Definition endpoints : list endpoint :=
  [ {| ep_name := "Time"; ep_private := false; ep_fields := [];
       ep_run := fun env _ => getServerTime env |};
    {| ep_name := "Assets"; ep_private := false;
       ep_fields := ["info"; "aclass"; "asset"];
       ep_run := fun env q => getAssetInfo env (Some q) |};
    {| ep_name := "AssetPairs"; ep_private := false;
       ep_fields := ["info"; "pair"];
       ep_run := fun env q => getTradableAssetPairs env (Some q) |};
    {| ep_name := "Ticker"; ep_private := false; ep_fields := ["pair"];
       ep_run := getTickerInformation |};
    {| ep_name := "OHLC"; ep_private := false;
       ep_fields := ["pair"; "interval"; "since"];
       ep_run := getOhlcData |};
    {| ep_name := "Depth"; ep_private := false;
       ep_fields := ["pair"; "count"];
       ep_run := getOrderBook |};
    {| ep_name := "Trades"; ep_private := false;
       ep_fields := ["pair"; "since"];
       ep_run := getRecentTrades |};
    {| ep_name := "Spread"; ep_private := false;
       ep_fields := ["pair"; "since"];
       ep_run := getRecentSpreadData |};
    {| ep_name := "Balance"; ep_private := true; ep_fields := [];
       ep_run := fun env _ => getAccountBalance env |};
    {| ep_name := "TradeBalance"; ep_private := true;
       ep_fields := ["aclass"; "asset"];
       ep_run := fun env q => getTradeBalance env (Some q) |};
    {| ep_name := "OpenOrders"; ep_private := true;
       ep_fields := ["trades"; "userref"];
       ep_run := fun env q => getOpenOrders env (Some q) |};
    {| ep_name := "ClosedOrders"; ep_private := true;
       ep_fields := ["trades"; "userref"; "start"; "end"; "ofs"; "closetime"];
       ep_run := fun env q => getClosedOrders env (Some q) |};
    {| ep_name := "QueryOrders"; ep_private := true;
       ep_fields := ["trades"; "userref"; "txid"];
       ep_run := fun env q => queryOrdersInfo env (Some q) |};
    {| ep_name := "TradesHistory"; ep_private := true;
       ep_fields := ["type"; "trades"; "start"; "end"; "ofs"];
       ep_run := fun env q => getTradesHistory env (Some q) |};
    {| ep_name := "QueryTrades"; ep_private := true;
       ep_fields := ["txid"; "trades"];
       ep_run := queryTradesInfo |};
    {| ep_name := "OpenPositions"; ep_private := true;
       ep_fields := ["txid"; "docalcs"];
       ep_run := getOpenPositions |};
    {| ep_name := "Ledgers"; ep_private := true;
       ep_fields := ["aclass"; "asset"; "type"; "start"; "end"; "ofs"];
       ep_run := fun env q => getLedgersInfo env (Some q) |};
    {| ep_name := "QueryLedgers"; ep_private := true; ep_fields := ["id"];
       ep_run := queryLedgers |};
    {| ep_name := "TradeVolume"; ep_private := true;
       ep_fields := ["pair"; "fee-info"];
       ep_run := fun env q => getTradeVolume env (Some q) |};
    {| ep_name := "AddOrder"; ep_private := true;
       ep_fields := ["pair"; "type"; "ordertype"; "price"; "price2";
                     "volume"; "leverage"; "oflags"; "starttm"; "expiretm";
                     "userref"; "validate"; "close[type]"; "close[price]";
                     "close[price2]"];
       ep_run := addStandardOrder |};
    {| ep_name := "CancelOrder"; ep_private := true; ep_fields := ["txid"];
       ep_run := cancelOpenOrder |};
    {| ep_name := "DepositMethods"; ep_private := true;
       ep_fields := ["aclass"; "asset"];
       ep_run := getDepositMethods |};
    {| ep_name := "DepositAddresses"; ep_private := true;
       ep_fields := ["aclass"; "asset"; "method"; "new"];
       ep_run := getDepositAddresses |};
    {| ep_name := "DepositMethods"; ep_private := true;
       ep_fields := ["aclass"; "asset"];
       ep_run := getStatusOfRecentDeposits |};
    {| ep_name := "DepositMethods"; ep_private := true;
       ep_fields := ["aclass"; "asset"];
       ep_run := getWithdrawalInformation |};
    {| ep_name := "DepositMethods"; ep_private := true;
       ep_fields := ["aclass"; "asset"];
       ep_run := withdrawFunds |};
    {| ep_name := "DepositMethods"; ep_private := true;
       ep_fields := ["aclass"; "asset"];
       ep_run := getStatusOfRecentWithdrawals |};
    {| ep_name := "DepositMethods"; ep_private := true;
       ep_fields := ["aclass"; "asset"];
       ep_run := requestWithdrawalCancellation |} ].
(* ===== verification/_CoqProject ===== *)
-Q . S2P
Prelude.v
Def.v
Ip4Addr.v
InetChksum.v
Mem.v
Memp.v
Pbuf.v
PbufData.v
PbufAlloc.v
PbufOps.v
Chunks.v
Timeouts.v
Etharp.v
EtharpOut.v
TcpData.v
Net.v
Ip4.v
Slip.v
IpFrame.v
Icmp.v
Reass.v
ReassList.v
Igmp.v
Udp.v
Raw.v
Ip4In.v
UdpIo.v
Dns.v
DnsName.v
DnsMsg.v
DnsInv.v
DnsExamples.v
Netif.v
TcpBase.v
TcpOut.v
Tcp.v
TcpRecv.v
TcpIn.v
TcpFrame.v
TcpObs.v
TcpLists.v
TcpInv.v
TcpStep.v
TcpReach.v
TcpRfc.v
TcpWnd.v
TcpSeq.v
TcpStream.v
TcpOos.v
TcpAck.v
TcpReceive.v
Chains.v
TcpWrite.v
TcpSend.v
TcpOpt.v
TcpExamples.v
Stack.v
StackIo.v
StackExamples.v
Mqtt.v
MqttSim.v
MqttIn.v
MqttOut.v
MqttExamples.v
(** The second loop accepts exactly when the bits left are all zero. *)
Lemma netmask_no_one_spec nm i : forall fuel, (i <= fuel)%nat ->
  exists r, netmask_no_one fuel nm (loop_mask i) = Ok r
    /\ (r = true <-> forall b, 0 <= b < Z.of_nat i -> Z.testbit nm b = false).
Proof.
  induction i as [|i IH]; intros fuel Hf.
  - exists true. destruct fuel; (split; [done|]); split; intros; try done; lia.
  - assert (E : netmask_no_one fuel nm (loop_mask (S i))
              = if Z.testbit nm (Z.of_nat i) then Ok false
                else netmask_no_one (pred fuel) nm (loop_mask i)).
    { destruct fuel as [|fuel]; [lia|]. cbn [netmask_no_one].
      rewrite loop_mask_eqb, loop_mask_shift. cbn [loop_mask Nat.eqb].
      rewrite land_pow2_zero, negb_involutive by lia. done. }
    rewrite E. destruct (Z.testbit nm (Z.of_nat i)) eqn:Eb.
    + exists false. split; [done|]. split; [done|]. intros H. rewrite H in Eb by lia. done.
    + destruct (IH (pred fuel)) as (r & -> & Hr); [lia|].
      exists r. split; [done|]. rewrite Hr. split; intros H b Hb.
      * destruct (Z.eq_dec b (Z.of_nat i)) as [->|]; [done|apply H; lia].
      * apply H. lia.
Qed.

(** [k] ones followed by [32 - k] zeros. *)
Definition prefix_mask (k : Z) : Z := 2 ^ 32 - 2 ^ (32 - k).

Lemma prefix_mask_bits k b :
  0 <= k <= 32 -> 0 <= b < 32 -> Z.testbit (prefix_mask k) b = (32 - k <=? b).
Proof.
  intros Hk Hb. unfold prefix_mask.
  replace (2 ^ 32 - 2 ^ (32 - k)) with (Z.shiftl (Z.ones k) (32 - k)).
  - rewrite Z.shiftl_spec by lia. destruct (Z.leb_spec (32 - k) b).
    + apply Z.ones_spec_low. lia.
    + apply Z.testbit_neg_r. lia.
  - rewrite Z.shiftl_mul_pow2, Z.ones_equiv, <- Z.sub_1_r, Z.mul_sub_distr_r by lia.
    rewrite <- Z.pow_add_r by lia. f_equal; [f_equal; lia|lia].
Qed.

Lemma prefix_mask_range k : 0 <= k <= 32 -> 0 <= prefix_mask k < 2 ^ 32.
Proof.
  intros Hk. unfold prefix_mask.
  assert (2 ^ (32 - k) <= 2 ^ 32) by (apply Z.pow_le_mono_r; lia).
  pose proof (Z.pow_pos_nonneg 2 (32 - k)). lia.
Qed.

Lemma bits_inj_32 x y :
  0 <= x < 2 ^ 32 -> 0 <= y < 2 ^ 32 ->
  (forall b, 0 <= b < 32 -> Z.testbit x b = Z.testbit y b) -> x = y.
Proof.
  intros Hx Hy H. apply Z.bits_inj'. intros b Hb. destruct (Z.lt_ge_cases b 32); [by apply H|].
  assert (Hhi : forall z, 0 <= z < 2 ^ 32 -> Z.testbit z b = false); [|by rewrite !Hhi].
  intros z Hz. rewrite <- (Z.mod_small z (2 ^ 32)), Z.mod_pow2_bits_high by lia. done.
Qed.

(** ** Parsing and printing *)

Lemma aton_digits_app ds rest val :
  Forall is_digit ds -> isdigit (hd 0 rest) = false ->
  0 <= val -> (val + 1) * 10 ^ Z.of_nat (length ds) <= 2 ^ 32 ->
  aton_digits (ds ++ rest) 10 val
  = (rest, foldl (fun acc c => acc * 10 + (c - 48)) val ds).
Proof.
  intros Hds Hr. revert val. induction Hds as [|c ds Hc Hds IH]; intros val Hv Hb; cbn [app foldl].
  - destruct rest as [|c rest]; [done|]. cbn in Hr. cbn [aton_digits].
    rewrite Hr. done.
  - unfold is_digit in Hc. cbn [aton_digits].
    assert (Hd : isdigit c = true) by (unfold isdigit, in_range, u8; rewrite Z.mod_small by lia; lia).
    cbn [length] in Hb. rewrite Nat2Z.inj_succ, Z.pow_succ_r in Hb by lia.
    pose proof (Z.pow_pos_nonneg 10 (Z.of_nat (length ds)) ltac:(lia) ltac:(lia)).
    rewrite Hd. unfold u32.
    rewrite !(Z.mod_small (val * 10)), Z.mod_small by nia. apply IH; nia.
Qed.

(** The numeral of one octet, most significant digit first. *)
Definition octet_str (b : Z) : list Z :=
  match ntoa_digits 3 b [] with Ok inv => rev inv | Fault _ => [] end.

(** What is checked of all 256 octets by evaluation. *)
Definition octet_check (b : Z) : bool :=
  match ntoa_digits 3 b [] with
  | Ok inv =>
      forallb (fun c => (48 <=? c) && (c <=? 57)) (rev inv)
      && (parse_nat (rev inv) =? b)
      && (if hd 0 (rev inv) =? 48 then (b =? 0) && (length inv =? 1)%nat else true)
      && (1 <=? length inv)%nat && (length inv <=? 3)%nat
  | Fault _ => false
  end.

Lemma octet_checked : forall_below 256 octet_check = true.
Proof. vm_compute. reflexivity. Qed.

Lemma octet_spec b :
  is_u8 b ->
  ntoa_digits 3 b [] = Ok (rev (octet_str b)) /\ Forall is_digit (octet_str b)
  /\ parse_nat (octet_str b) = b /\ (hd 0 (octet_str b) = 48 -> octet_str b = [48] /\ b = 0)
  /\ (1 <= length (octet_str b) <= 3)%nat.
Proof.
  intros Hb. pose proof (forall_below_spec 256 _ b octet_checked Hb) as H.
  unfold octet_check in H. unfold octet_str.
  destruct (ntoa_digits 3 b []) as [inv|]; [|done].
  rewrite !andb_true_iff in H. destruct H as ((((Hd & Hp) & H0) & H1) & H3).
  rewrite rev_involutive, length_rev. split; [done|]. split.
  { rewrite forallb_forall in Hd. apply Forall_forall. intros c Hc.
    apply list_elem_of_In, Hd in Hc. unfold is_digit. lia. }
  split; [by apply Z.eqb_eq|].
  apply Nat.leb_le in H1, H3. split; [|lia].
  intros E. rewrite E in H0. cbn in H0. apply andb_true_iff in H0 as [Hb0 Hl].
  apply Z.eqb_eq in Hb0. apply Nat.eqb_eq in Hl. split; [|done].
  rewrite <- (length_rev inv) in Hl. destruct (rev inv) as [|c [|? ?]]; cbn in *; [lia| |lia].
  by rewrite E.
Qed.

(** A printed octet is read back, whatever follows that is not a digit. *)
Lemma aton_octet b rest :
  is_u8 b -> hd 0 rest = 46 \/ rest = [] ->
  isdigit (hd 0 (octet_str b ++ rest)) = true /\ aton_number (octet_str b ++ rest) = (rest, b).
Proof.
  intros Hb Hr. destruct (octet_spec b Hb) as (_ & Hd & Hp & H0 & Hl).
  assert (Hrd : isdigit (hd 0 rest) = false) by (destruct Hr as [->| ->]; done).
  assert (Hhd : hd 0 (octet_str b ++ rest) = hd 0 (octet_str b))
    by (destruct (octet_str b); cbn in *; [lia|done]).
  unfold aton_number. rewrite Hhd. split.
  - inversion Hd as [E|c ds Hc _ E]; [rewrite <- E in Hl; cbn in Hl; lia|].
    unfold is_digit in Hc. cbn. unfold isdigit, in_range, u8. rewrite Z.mod_small by lia. lia.
  - destruct (Z.eqb_spec (hd 0 (octet_str b)) 48) as [E|E].
    + destruct (H0 E) as (-> & ->). cbn [app tl].
      replace ((hd 0 rest =? 120) || (hd 0 rest =? 88)) with false
        by (destruct Hr as [->| ->]; done).
      destruct rest as [|c rest]; [done|]. cbn [aton_digits]. cbn in Hrd. by rewrite Hrd.
    + rewrite aton_digits_app; [by rewrite <- Hp at 2|done|done|lia|].
      apply Z.le_trans with (10 ^ 3); [|cbn; lia].
      rewrite Z.mul_1_l. apply Z.pow_le_mono_r; lia.
Qed.

Lemma ntoa_put_fits cs buflen rp :
  Z.of_nat (length rp + length cs) <= buflen -> ntoa_put cs buflen rp = (true, rp ++ cs).
Proof.
  revert rp. induction cs as [|c cs IH]; intros rp H; cbn [ntoa_put length] in *.
  - by rewrite app_nil_r.
  - destruct (Z.leb_spec buflen (Z.of_nat (length rp))); [lia|].
    rewrite IH, <- app_assoc; [done|]. rewrite length_app. cbn. lia.
Qed.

____

## Work required:
Report, from the entries above, each line where "exists" is found.

## Result for this task:
  exists r, netmask_no_one fuel nm (loop_mask i) = Ok r
  - exists true. destruct fuel; (split; [done|]); split; intros; try done; lia.
    + exists false. split; [done|]. split; [done|]. intros H. rewrite H in Eb by lia. done.
      exists r. split; [done|]. rewrite Hr. split; intros H b Hb.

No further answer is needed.